Still although the time will, I trust, arrive, when points now altogether obscure will receive their full illustration, and when this work must be superseded by a more perfect history, yet it may be possible in the mean while to render some service, if I shall be able to do any justice to my subject up to the extent of our present knowledge. And we, who are now in the vigour of life, possess at least one advantage which our children may not share equally. We have lived in a period rich in historical lessons beyond all former example; we have witnessed one of the great seasons of movement in the life of mankind, in which the arts of peace and war, political parties and principles, philosophy and religion, in all their manifold forms and influences, have been developed with extraordinary force and freedom. Our own experience has thus thrown a bright light upon the remoter past: much which our fathers could not fully understand, from being accustomed only to quieter times, and which again, from the same cause, may become obscure to our children, is to us perfectly familiar. This is an advantage common to all the present generation in every part of Europe; but it is not claiming too much to say, that the growth of the Roman Commonwealth, the true character of its parties, the causes and tendency of its revolutions, and the spirit of its people and its laws, ought to be understood by none so well as by those who have grown up under the laws, who have been engaged in the parties, who are themselves citizens of our kingly commonwealth of England.
Long before Niebuhr's death I had formed the design of writing the History of Rome; not, it may
well be believed, with the foolish notion of rivalling so great a man, but because it appeared to me that his work was not likely to become generally popular in England, and that its discoveries and remarkable wisdom might best be made known to English readers by putting them into a form more adapted to our common taste. It should be remembered that only the two first volumes of Niebuhr's History were published in his lifetime; and although careful readers might have anticipated his powers of narration even from these, yet they were actually, by the necessity of the case, more full of dissertations than of narrative; and for that reason it seemed desirable to remould them for the English public, by assuming as proved many of those results which Niebuhr himself had been obliged to demonstrate step by step. But when Niebuhr died, and there was now no hope of seeing his great work completed in a manner worthy of its beginning, I was more desirous than ever of executing my original plan, of presenting in a more popular form what he had lived to finish, and of continuing it afterwards with such advantages as I had derived from a long study and an intense admiration of his example and model.
It is my hope then, if God spares my life and health, to carry on this history to the revival of the western empire, in the year 800 of the Christian æra, by the coronation of Charlemagne at Rome. This point appears to me its natural termination.

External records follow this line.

(** * bettercap wifi module: capture loop, recon handlers, Configure/Start/Stop

    A shallow embedding of [modules/wifi] ([WiFiModule], its command
    handlers, [Configure], [updateInfo], [updateStats], [Start], [Stop]).

    Go values are modelled as the code has them: [int]/[uint64] as [Z] with
    the wrap-around written out, strings as [string], slices as [list], the
    device registry ([Session.WiFi]) as a finite map from the textual
    hardware address to the station record, a pointer into the registry as
    the key of the record it points to.  Go's multiple return values
    [(value, err)] are pairs whose error component is an [option]. *)

From Stdlib Require Import ZArith Lia Ascii String.
From stdpp Require Import base option list gmap strings fin_maps pretty.

Local Open Scope Z_scope.

(** ** Go primitives *)

(** A Go [error] is observed through its message ([err.Error()]). *)
Definition error := string.

Definition uint64 (z : Z) : Z := z mod 2 ^ 64.

(** [int64] two's complement wrap-around, used by [time.Duration]. *)
Definition int64 (z : Z) : Z := (z + 2 ^ 63) mod 2 ^ 64 - 2 ^ 63.

(** [len] of a slice, as a Go [int]. *)
Definition len {A} (l : list A) : Z := Z.of_nat (length l).

(** ** package net *)
Module net.

(** [net.HardwareAddr] is a byte slice. *)
Definition HardwareAddr := list Z.

Definition hexDigit (n : Z) : ascii :=
  default "0"%char (list_ascii_of_string "0123456789abcdef" !! Z.to_nat n).

Fixpoint hexPairs (first : bool) (a : HardwareAddr) : string :=
  match a with
  | [] => EmptyString
  | b :: rest =>
      let pair :=
        String (hexDigit (Z.shiftr b 4))
               (String (hexDigit (Z.land b 15)) (hexPairs false rest)) in
      if first then pair else String ":"%char pair
  end.

(** [HardwareAddr.String]: lower-case hex bytes separated by colons. *)
Definition String_ (a : HardwareAddr) : string := hexPairs true a.

End net.

(** ** package layers (gopacket): the decoded link-layer fields *)
Module layers.

Record RadioTap := mkRadioTap {
  DBMAntennaSignal : Z;
  ChannelFrequency : Z
}.
(** The sorter of [ORDER BY name DESC].  The rows are put in from the last
    one of the table to the first, each before the first row whose name is
    not greater in byte order: rows of one name come out in table order. *)
Fixpoint insert_by_name_desc (u : User) (l : list User) : list User :=
  match l with
  | [] => [u]
  | x :: l' =>
      match String.compare (name x) (name u) with
      | Gt => x :: insert_by_name_desc u l'
      | _ => u :: l
      end
  end.

(** [SELECT * FROM users ORDER BY name DESC] (line 69) *)
Definition SELECT_users_ORDER_BY_name_DESC (d : Database) : Error + list User :=
  inr (fold_right insert_by_name_desc [] (users d)).

(** [SELECT * FROM users LIMIT 2] (line 76) *)
Definition SELECT_users_LIMIT_2 (d : Database) : Error + list User :=
  inr (firstn 2 (users d)).

(** What lines 30-78 print. *)
Record Listings := mkListings {
  all_users : list User;
  names_and_ages : list (string * Z);
  older : list User;
  at_example_com : list User;
  in_two_cities : list User;
  by_age : list User;
  by_name_desc : list User;
  first_two : list User
}.
(** C6: whenever the range between the two tags comes back empty,
    [generate_release_changelog] prints the count of zero commits, asks for no
    commit summary and makes the consolidating completion call once, its
    user message being the join of no summaries, the empty string; the
    outcome of the function is the outcome of that call, so a text returned
    by it is returned, and the round of single-release mode then saves it,
    the output directory and the file being there to write. *)
Theorem empty_range_is_consolidated (w : World) (repository : string)
    (current_release : Release) (previous_tag : option string) :
  snd (get_commits_between_tags w repository (fmt previous_tag)
         (fmt (tag_name current_release))) = Ok [] ->
  generate_release_changelog w repository current_release previous_tag
  = (fst (get_commits_between_tags w repository (fmt previous_tag)
            (fmt (tag_name current_release)))
       ++ [Printed (PyStr.nl ++ "Analyzing 0 commits...");
           Completed [ {| role := "system"; content := changelog_system_prompt |};
                       {| role := "user"; content := "" |} ]],
     completion_content w (changelog_messages []))
  /\ changelog_messages []
     = [ {| role := "system"; content := changelog_system_prompt |};
         {| role := "user"; content := "" |} ]
  /\ (forall text,
         completion_content w (changelog_messages []) = Ok text ->
         snd (generate_release_changelog w repository current_release previous_tag)
         = Ok text
         /\ forall tag,
             tag_name current_release = Some tag ->
             makedirs_result w "changelogs" = Ok tt ->
             open_result w (changelog_path (sanitize_filename tag)) = Ok tt ->
             exists trace,
               (changelog <- generate_release_changelog w repository
                               current_release previous_tag ;;
                save_changelog w current_release changelog)
               = (trace ++ [Wrote (changelog_path (sanitize_filename tag))
                              (changelog_file current_release text);
                            Printed (PyStr.nl ++ "Changelog saved to: "
                                       ++ changelog_path (sanitize_filename tag))],
                  Ok tt)).
Proof.
  intros Hempty.
  pose proof (generate_release_changelog_empty w repository current_release
                previous_tag Hempty) as Hgen.
  split; [exact Hgen|]. split; [reflexivity|].
  intros text Htext. rewrite Hgen, Htext. split; [reflexivity|].
  intros tag Htag Hdirs Hopen.
  exists (fst (get_commits_between_tags w repository (fmt previous_tag)
                 (fmt (tag_name current_release)))
          ++ [Printed (PyStr.nl ++ "Analyzing 0 commits...");
              Completed (changelog_messages []);
              Printed (PyStr.nl ++ "Changelog:");
              PrintedMarkdown text;
              MadeDirs "changelogs"]).
  cbv beta iota delta [bind].
  rewrite (save_changelog_tagged w current_release tag text Htag Hdirs Hopen).
  rewrite <- !app_assoc. reflexivity.
Qed.

(** ** Compare mode *)

Lemma process_comparison_wrong_order (w : World) (repository : string)
    (production_releases : list Release) (newer_release older_release : string)
    (newer_idx older_idx : Z) :
  int_of w newer_release = Some (newer_idx + 1)%Z ->
  int_of w older_release = Some (older_idx + 1)%Z ->
  in_range production_releases newer_idx = true ->
  in_range production_releases older_idx = true ->
  (newer_idx >= older_idx)%Z ->
  process_comparison w repository production_releases newer_release older_release
  = ([Printed wrong_order_notice], Ok tt).
Proof.
  intros Hnewer Holder Hin_newer Hin_older Horder. unfold process_comparison.
  rewrite (index_of_parsed w newer_release _ Hnewer), bind_ret.
  rewrite (index_of_parsed w older_release _ Holder), bind_ret.
  replace (newer_idx + 1 - 1)%Z with newer_idx by lia.
  replace (older_idx + 1 - 1)%Z with older_idx by lia.
  rewrite Hin_newer, Hin_older. cbn [andb].
  assert (Hgeb : (newer_idx >=? older_idx)%Z = true) by (apply Z.geb_le; lia).
  now rewrite Hgeb.
Qed.

(** C2: in compare mode, for every pair of selections in range whose newer
    position is not strictly less than the older one, the equal pair
    included, the round only prints that the first release must be the newer
    one: it makes no request, so the range is never resolved, asks for no
    completion and writes no file; and the loop goes on with the next
    round. *)
Theorem wrong_order_is_rejected (w : World) (repository : string)
    (production_releases : list Release) (newer_release older_release : string)
    (newer_idx older_idx : Z) :
  int_of w newer_release = Some (newer_idx + 1)%Z ->
  int_of w older_release = Some (older_idx + 1)%Z ->
  in_range production_releases newer_idx = true ->
  in_range production_releases older_idx = true ->
  (newer_idx >= older_idx)%Z ->
  process_comparison w repository production_releases newer_release older_release
  = ([Printed wrong_order_notice], Ok tt)
  /\ compare_round w repository production_releases newer_release older_release
     = compare_heading ++ [older_prompt; Printed wrong_order_notice]
  /\ forallb (fun ev => negb (is_write ev || is_request ev || is_completion ev))
       (compare_round w repository production_releases newer_release older_release)
     = true
  /\ (forall fuel line,
         typed w line = newer_release ->
         typed w (S line) = older_release ->
         (PyStr.lower newer_release =? "q")%string = false ->
         compare_mode w repository production_releases (S fuel) line
         = option_map
             (app (compare_heading ++ [older_prompt; Printed wrong_order_notice]))
             (compare_mode w repository production_releases fuel (S (S line)))).
Proof.
  intros Hnewer Holder Hin_newer Hin_older Horder.
  pose proof (process_comparison_wrong_order w repository production_releases
                newer_release older_release newer_idx older_idx
                Hnewer Holder Hin_newer Hin_older Horder) as Hbody.
  assert (Hround :
            compare_round w repository production_releases newer_release older_release
            = compare_heading ++ [older_prompt; Printed wrong_order_notice]).
  { unfold compare_round, reported. now rewrite Hbody. }
  split; [exact Hbody|]. split; [exact Hround|]. split.
  - rewrite Hround. reflexivity.
  - intros fuel line Hline Hnext Hquit.
    cbn [compare_mode]. now rewrite Hline, Hnext, Hquit, Hround.
Qed.

(** ** Pagination of the releases *)

Lemma after_nil {A : Type} (m : option (list Event * A)) : after [] m = m.
Proof. now destruct m as [[t a]|]. Qed.

Lemma after_after {A : Type} (t t' : list Event) (m : option (list Event * A)) :
  after t (after t' m) = after (t ++ t') m.
Proof.
  destruct m as [[t'' a]|]; cbn [after]; [|reflexivity].
  now rewrite app_assoc.
Qed.

Section Pagination.
(** ** The design document's data model and algorithm

    A tip is a record of three strings; the tip store is the list of the
    five tips; a tip matches a query when some whitespace-separated word of
    the lower-cased query occurs as a substring of its lower-cased content. *)

Record Tip := MkTip { tip_id : str; tip_content : str; tip_source : str }.

#[global] Instance Tip_eq_dec : EqDecision Tip.
Proof. solve_decision. Defined.

Definition dict_of_tip (t : Tip) : dict :=
  {[ "id"%string := tip_id t;
     "content"%string := tip_content t;
     "source"%string := tip_source t ]}.

Definition tip1 : Tip :=
  MkTip (lit "tip1")
        (lit "Do a 10-minute HIIT workout to boost your metabolism.")
        (lit "Fitness Guru").
Definition tip2 : Tip :=
  MkTip (lit "tip2")
        (lit "Take a brisk 15-minute walk to clear your mind and improve circulation.")
        (lit "Health Coach").
Definition tip3 : Tip :=
  MkTip (lit "tip3")
        (lit "Stretch for 5 minutes every hour if you're sitting at a desk.")
        (lit "Wellness Expert").
Definition tip4 : Tip :=
  MkTip (lit "tip4")
        (lit "Incorporate strength training twice a week for overall fitness.")
        (lit "Personal Trainer").
Definition tip5 : Tip :=
  MkTip (lit "tip5")
        (lit "Drink water regularly to stay hydrated during workouts.")
        (lit "Nutritionist").

Definition tip_store : list Tip := [tip1; tip2; tip3; tip4; tip5].

(** ["Source: X => content"] *)
Definition render (t : Tip) : str :=
  lit "Source: " ++ tip_source t ++ lit " => " ++ tip_content t.

(** [w] occurs in [s] as a substring. *)
Definition substring (w s : str) : Prop := ∃ l r, s = l ++ w ++ r.

Section Algorithm.

Variable U : case_db.

Definition tip_matches (query : str) (t : Tip) : Prop :=
  ∃ word, word ∈ str_split (str_lower U query)
          ∧ substring word (str_lower U (tip_content t)).

Definition tip_matchesb (query : str) (t : Tip) : bool :=
  existsb (str_contains (str_lower U (tip_content t)))
          (str_split (str_lower U query)).

(** The matching tips, in store order. *)
Definition relevant_tips (query : str) : list Tip :=
  filter (λ t, tip_matchesb query t) tip_store.

(** The tips that are shown: the matching ones, or the whole store when
    there is none. *)
Definition selected_tips (query : str) : list Tip :=
  match relevant_tips query with
  | [] => tip_store
  | ts => ts
  end.

Definition spec_retrieve_tips (query : str) : str :=
  str_join newline (render <$> selected_tips query).

End Algorithm.

(** A tip is shown in an output when its rendering is one of the lines. *)
Definition shown_in (out : str) (t : Tip) : Prop := render t ∈ str_lines out.

(** Query and content have a whitespace-separated word in common. *)
Definition shares_word (query : str) (t : Tip) : Prop :=
  ∃ w, w ∈ str_split query ∧ w ∈ str_split (tip_content t).

(** ** The turn coordinator *)

(** The two agents the notebook defines. *)
Inductive role : Type := RetrieverAgent | ResponderAgent.

(** Modelled from the spec: a message of the transcript (design document,
    section 3), a sender and a content; the message type of the chat
    library is not part of the notebook. *)
Record message := Message { msg_sender : role; msg_content : str }.

(** The notebook's configuration of the coordinator: the agents are given as
    [[retriever, responder]], so the retriever holds the first turn. *)
Record group_chat_config := GroupChat {
  termination_condition : option (list message → bool);
  max_turns : nat
}.

Definition group_chat : group_chat_config :=
  {| termination_condition := None; max_turns := 4 |}.

(** Modelled from the spec: the four states of the coordinator (design
    document, section 4.2); the coordinator's code is the chat library's. *)
Inductive phase : Type := Idle | RetrieverTurn | ResponderTurn | Done.

(** Modelled from the spec: the state of the coordinator, whose code is the
    chat library's and not the notebook's.  Besides the state, the turn
    count and the append-only transcript of the design document, the record
    logs every role invocation in order, and the role whose invocation
    failed, if any. *)
Record coordinator := Coordinator {
  phase_of : phase;
  turn_count : nat;
  transcript : list message;
  invocations : list role;
  failure : option role
}.

(** Modelled from the spec: the initial state, Idle with an empty
    transcript; the coordinator's code is the chat library's. *)
Definition initial : coordinator :=
  {| phase_of := Idle; turn_count := 0; transcript := [];
     invocations := []; failure := None |}.

(** Modelled from the spec: whether the termination predicate fires; a
    null predicate never does.  The library code that consults it is not
    part of the notebook. *)
Definition fires (cfg : group_chat_config) (tr : list message) : bool :=
  match termination_condition cfg with
  | Some p => p tr
  | None => false
  end.

(** Modelled from the spec: a run is over when it is done or when a role
    invocation failed; the coordinator's code is the chat library's. *)
Definition terminal (s : coordinator) : Prop :=
  phase_of s = Done ∨ failure s ≠ None.

(** The role that holds turn number [i], counting from zero, the agents
    being listed retriever first. *)
Definition role_at (i : nat) : role :=
  if Nat.even i then RetrieverAgent else ResponderAgent.

Section Coordinator.

(** The model-call collaborator: given the role, the task and the
    conversation so far it returns the content of one message, or fails
    ([None]). *)
Variable model : role → str → list message → option str.
Variable cfg : group_chat_config.
Variable task : str.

We shall then have passed through the chaos which followed the destruction of the old western empire, and shall have seen its several elements, combined with others which in that great convulsion had been mixed
with them, organized again into their new form. That new form exhibited a marked and recognized division between the so-called secular and spiritual powers, and thereby has maintained in Christian Europe the unhappy distinction which necessarily prevailed in the heathen empire between the church and the state; a distinction now so deeply seated in our laws, our language, and our very notions, that nothing less than a miraculous interposition of God's. providence seems capable, within any definite time, of eradicating it. The Greek empire, in its latter years, retained so little of the Roman character, and had so little influence upon what was truly the Roman world, that it seems needless, for the sake of a mere name, to protract the story for six hundred and fifty years further, merely to bring it down to the conquest of Constantinople by the Turks.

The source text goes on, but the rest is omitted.